The gate was open and he ran the car in on to the bricks. Any moment he would have his first sight of Danny, perhaps leaping up through the garden to meet him – he jerked his bag out of the boot with a smothered smile as if already being watched. But there was no sign of him yet, there would be a tiny delay, which seemed worse, now Alex was here, than all the solitary hours before. Danny’s faded pink tank-top was hanging from the back of a deck-chair, a casual flag of occupancy.
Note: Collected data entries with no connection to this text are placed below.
(* ===== verification/Snapshot.v ===== *)
(** * Edge bootstrap: the snapshot and the events after it

    [getSnapshot] of [src/control-plane/src/domains/sync/syncService.ts].  An
    edge loads a snapshot and then follows the event stream from the snapshot's
    high-water mark ([edge_apply] of [ScoreWriter] is what it does with an event):
    the result is the control plane's score table. *)

From stdpp Require Import base gmap strings sorting numbers list.
From Stdlib Require Import ZArith Lia.
From S2P Require Import Prelude Json Errors Db SyncLog ScoreWriter.

Module Snapshot.
Import SyncLog ScoreWriter.

Record SnapshotKey := mkSnapKey {
  sk_principal_id : jstr; sk_key_id : jstr; sk_public_key_raw : list Z;
  sk_valid_from : Z; sk_valid_until : option Z }.

Record Snapshot := mkSnapshot {
  highWaterVersion : Z;
  snap_scores : list ExistingScore;
  snap_keys : list SnapshotKey;
  snap_policy : option Policy
}.

(** [revoked_at IS NULL AND (valid_until IS NULL OR valid_until > now())] *)
Definition key_current (now : Z) (k : PrincipalKey) : bool :=
  bool_decide (k_revoked_at k = None)
  && match k_valid_until k with None => true | Some u => now <? u end.

(** All queries of the REPEATABLE READ transaction see one state [d].  The key
    bytes are sent base64-encoded, which is not modelled. *)
Definition getSnapshot (now : Z) (tenantId : jstr) (d : db) : Snapshot :=
  mkSnapshot (high_water d)
    ((λ '(_, r), view_row r) <$> map_to_list (network_scores d))
    ((λ k, mkSnapKey (k_principal_id k) (k_key_id k) (k_public_key_raw k) (k_valid_from k) (k_valid_until k))
       <$> filter (λ k, key_current now k) (map_to_list (principal_keys d)).*2)
    (head (filter (λ p, pol_tenant_id p = tenantId ∧ pol_is_active p = true) (map_to_list (policies d)).*2)).

(** The table an edge builds from the snapshot's rows. *)
Definition edge_table (s : Snapshot) : gmap jstr EngineScore :=
  list_to_map ((λ r, (es_principal_id r, r)) <$> snap_scores s).

(** A sequence of recomputes, each of which commits or rolls back. *)
Definition recomputes (rs : list (Z * list EngineScore * Z)) (d : db) : db :=
  fold_left (λ d '(now, rows, at_), (applyScoreTable now rows at_ d).2) rs d.

Lemma edge_table_loads now t d : scores_wf d → edge_table (getSnapshot now t d) = loadExistingScores d.
Proof.
  intros Hwf. unfold edge_table, loadExistingScores, getSnapshot; simpl.
  rewrite <- list_fmap_compose. rewrite <- (list_to_map_to_list (network_scores d)) at 2.
  rewrite <- list_to_map_fmap. f_equal. apply list_fmap_ext. intros i [p r] Hin.
  apply list_elem_of_lookup_2, elem_of_map_to_list in Hin. simpl. f_equal. by apply Hwf in Hin.
Qed.

Lemma recomputes_tracks rs d : log_wf d → scores_wf d → tracks d (recomputes rs d).
Proof.
  revert d. induction rs as [|[[now rows] at_] rs IH]; intros d Hl Hs; simpl; [by apply tracks_refl|].
  pose proof (applyScoreTable_tracks now rows at_ d Hl Hs) as Ht.
  eapply tracks_trans; [exact Ht|]. apply IH; by destruct Ht.
Qed.

(** The events above the old high-water mark are the appended ones. *)
Lemma tail_events t d d' evs :
  log_wf d → log_wf d' → sync_events d' = sync_events d ++ evs → Forall (λ e, se_tenant_id e = None) evs →
  getEventsSince (high_water d) t None d' = evs.
Proof.
  intros Hd Hd' He Hn. rewrite (events_since_appended t d d' evs) by done. apply filter_all.
  intros e Hin. rewrite Forall_forall in Hn. rewrite Is_true_true. apply visible_iff. auto.
Qed.

(** Snapshot plus events converge: an edge of any tenant that loads a
    snapshot and later replays the events above the snapshot's high-water mark
    has exactly the control plane's current score table, however many recomputes
    ran, committed or failed in between. *)
Theorem snapshot_and_events_converge now t rs d :
  log_wf d → scores_wf d →
  let snap := getSnapshot now t d in
  let d' := recomputes rs d in
  replay (getEventsSince (highWaterVersion snap) (Some t) None d') (edge_table snap) = loadExistingScores d'.
Proof.
  intros Hl Hs snap d'. destruct (recomputes_tracks rs d Hl Hs) as [Hl' _ _ (evs & He & Hr & Hn)].
  unfold snap. rewrite edge_table_loads by done.
  change (highWaterVersion (getSnapshot now t d)) with (high_water d). by rewrite (tail_events _ _ _ evs).
Qed.

Lemma snapshot_and_events_converge_witness :
  let snap := getSnapshot 5 (js "t") example_db in
  let d' := recomputes [(9, [example_row "p1" 70], 8); (10, [mkScore (js "nobody") (js "agent") 1 false (js "propagated")], 9)] example_db in
  replay (getEventsSince (highWaterVersion snap) (Some (js "t")) None d') (edge_table snap) = loadExistingScores d' ∧
  loadExistingScores d' = {[js "p1" := example_row "p1" 70]}.
Proof.
  split; [|vm_compute; reflexivity].
  exact (snapshot_and_events_converge 5 (js "t")
    [(9, [example_row "p1" 70], 8); (10, [mkScore (js "nobody") (js "agent") 1 false (js "propagated")], 9)]
    example_db (proj1 example_db_wf) (proj2 example_db_wf)).
Defined.

End Snapshot.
The front door was locked, and Alex went round to the back; he heard Danny’s voice before he saw him and the knowledge that he wasn’t alone was like the small black cloud that briefly cheats a sunlover. He scowled to think some terrible bore had called in, to complain perhaps; or even that Danny had asked someone else to stay – he was startled at how his mind ran to that unlikely possibility. But it was only Mrs Badgett. She had her back to Alex, but Danny saw him and lost the thread of the talk as he looked past her and started smiling. “You remember Alex…”

“Hello Mrs Badgett.” For the moment he just nodded amiably at Danny, as if he knew all about him but hadn’t yet been introduced.

“Ah, there he is! I was just saying to Danny how you couldn’t keep away.”

“Not possibly,” said Alex rather archly.